To further understand the impact of hypoxia on IRP1^WT and IRP1^S138E, we quantified the size of the different pools of IRP1 protein under normoxic and hypoxic conditions. The reciprocal pattern observed in aconitase and RNA binding activity for IRP1^WT noted above, with no significant change in IRP1^WT protein level, is consistent with what others have observed (Fig. 3A) (32, 34). When comparing the total amount of active forms relative to the amount of total immunoreactive IRP1 protein, we observed that 54% of IRP1^WT was present as an inactive form(s) under normoxia, which decreased to 30%, in hypoxia (Fig. 3B). Inactive forms of IRP1 that lack both enzymatic and RNA binding activities have been observed (16, 31, 36). These include the oxidized apo and the [3Fe-4S]⁺ forms of the protein (8, 21, 30, 37). For the S138E protein a different picture emerged. First, total active forms for the phosphomimetic mutant increased almost 2-fold in hypoxia (Fig. 3A). Second, in normoxia a greater fraction of IRP1^S138E was in the RNA-binding form (46%) than was the case for IRP1^WT (13%), whereas the same fractional amount of both proteins (54%) was not active for either aconitase or RNA binding (Fig. 3B). However, the inactive pool of IRP1^S138E appeared to be more strongly affected by hypoxia because it decreased to 19% of total IRP1 protein, a 65% decrease (Fig. 3B).

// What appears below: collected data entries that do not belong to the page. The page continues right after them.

Definition is_space (c : ascii) : bool :=
  let n := nat_of_ascii c in
  ((9 <=? n) && (n <=? 13) || (28 <=? n) && (n <=? 32))%nat.

Definition is_digit (c : ascii) : bool :=
  let n := nat_of_ascii c in ((48 <=? n) && (n <=? 57))%nat.

Definition digit_value (c : ascii) : Z := Z.of_nat (nat_of_ascii c) - 48.

Fixpoint lstrip (s : string) : string :=
  match s with
  | EmptyString => EmptyString
  | String c r => if is_space c then lstrip r else s
  end.

Fixpoint rstrip (s : string) : string :=
  match s with
  | EmptyString => EmptyString
  | String c r =>
      match rstrip r with
      | EmptyString => if is_space c then EmptyString else String c EmptyString
      | r' => String c r'
      end
  end.

(** [s.strip()] *)
Definition strip (s : string) : string := rstrip (lstrip s).

(** [s.startswith(p)], returning what follows the prefix. *)
Fixpoint strip_prefix (p s : string) : option string :=
  match p, s with
  | EmptyString, _ => Some s
  | String a p', String b s' => if Ascii.eqb a b then strip_prefix p' s' else None
  | String _ _, EmptyString => None
  end.

Definition startswith (s p : string) : bool :=
  match strip_prefix p s with Some _ => true | None => false end.

(** [s.split(sep)] for a one-character separator. *)
Fixpoint split (sep : ascii) (s : string) : list string :=
  match s with
  | EmptyString => [EmptyString]
  | String c r =>
      if Ascii.eqb c sep then EmptyString :: split sep r
      else match split sep r with
           | [] => [String c EmptyString]
           | w :: ws => String c w :: ws
           end
  end.

(** [sep.join(l)] with the empty separator. *)
Definition join (l : list string) : string := fold_right append EmptyString l.

(** [s[i]] for [i >= 0] *)
Definition char_at (s : string) (i : nat) : res ascii :=
  match String.get i s with
  | Some c => ret c
  | None => raise IndexError
  end.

Because we showed enhanced sensitivity to NO for c-acon^S138E in an in vitro system (Fig. 2), we wished to confirm the phenotype with c-acon generated in cells. Lysates from cells grown hypoxically were exposed to DEANO. A substantial loss of activity was observed for c-acon^S138E even at 0.01 mm DEANO, with a corresponding IC₅₀ of 0.02 mm DEANO. Use of 1 mm DEANO abolished detectable c-acon^S138E activity (Fig. 3C). In contrast, c-acon^WT retained most of its activity, and only showed significant losses at a level of 1 mm DEANO, with a corresponding IC₅₀ of 2.6 mm DEANO. On the basis of these IC₅₀ values, the cluster in c-acon^S138E was about 100-fold more sensitive than that in c-acon^WT. This confirms a NO sensitivity phenotype for an Ser¹³⁸ phosphomimetic mutant of c-acon generated under cellular conditions.

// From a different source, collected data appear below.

(** * bardic-vscode: the preview server ([src/preview_server.py])

    A shallow embedding of the preview subprocess: the values that
    [json.loads] hands to the program, the few Python built-ins the
    program applies to them ([dict.get], truthiness, [is None],
    [dict.update], [len]), the output serializer, the per-line command
    handler with its [try]/[except] structure, the command loop, and
    [main] with its exit status.

    The story engine ([bardic.runtime.engine.BardEngine]) and the JSON
    decoder are not part of the repository: they are the variables of
    the section [Server].  Everything stated below holds for every
    engine and every decoder. *)

From Stdlib Require Import String Ascii List ZArith Bool Lia.
From Stdlib Require Import SpecFloat DecimalString.
Import ListNotations.
Local Open Scope string_scope.
Local Open Scope list_scope.
Set Warnings "-register-all".

(* ===================================================================== *)
(** ** Python values decoded from JSON *)
(* ===================================================================== *)

Module Py.

(** What [json.loads] returns: [None], [bool], [int], [float], [str],
    [list], and [dict] with [str] keys.  A [dict] keeps its insertion
    order, so it is an association list; a well-formed one has no
    repeated key.  A [string] stands for a Python [str] with one
    character per code point. *)
Inductive json : Type :=
| JNull
| JBool (b : bool)
| JInt (z : Z)
| JFloat (f : spec_float)
| JStr (s : string)
| JArr (items : list json)
| JObj (members : list (string * json)).

(** [type(v).__name__], as it appears in the interpreter's messages. *)
Definition type_name (v : json) : string :=
  match v with
  | JNull => "NoneType"
  | JBool _ => "bool"
  | JInt _ => "int"
  | JFloat _ => "float"
  | JStr _ => "str"
  | JArr _ => "list"
  | JObj _ => "dict"
  end.

(** [bool(v)]: what [not v] negates. *)
Definition truthy (v : json) : bool :=
  match v with
  | JNull => false
  | JBool b => b
  | JInt z => negb (Z.eqb z 0)
  | JFloat (S754_zero _) => false
  | JFloat _ => true
  | JStr "" => false
  | JStr _ => true
  | JArr [] => false
  | JArr _ => true
  | JObj [] => false
  | JObj _ => true
  end.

Taken together, these results underline the tendency of IRP1^S138E to accumulate in the RNA-binding form as a consequence of increased disassembly of the iron-sulfur cluster in c-acon^S138E, whereas IRP1^WT accumulates as c-acon. We suggest that Ser¹³⁸ phosphorylation sensitizes IRP1 to regulation by oxidative or nitrosative stress.

The [4Fe-4S] Cluster of c-acon^S138E Displays Enhanced Sensitivity to Iron Chelation—The enhanced instability of the iron-sulfur cluster in c-acon^S138E is reminiscent of the properties of other aconitases with unique physiological roles (19, 20). For example, in contrast to mammalian m-acon, which is stable in the presence of EDTA (25), bacterial AcnB loses activity rapidly in the presence of EDTA (19). The instability of the cluster in AcnB allows greater sensitivity to environmental change.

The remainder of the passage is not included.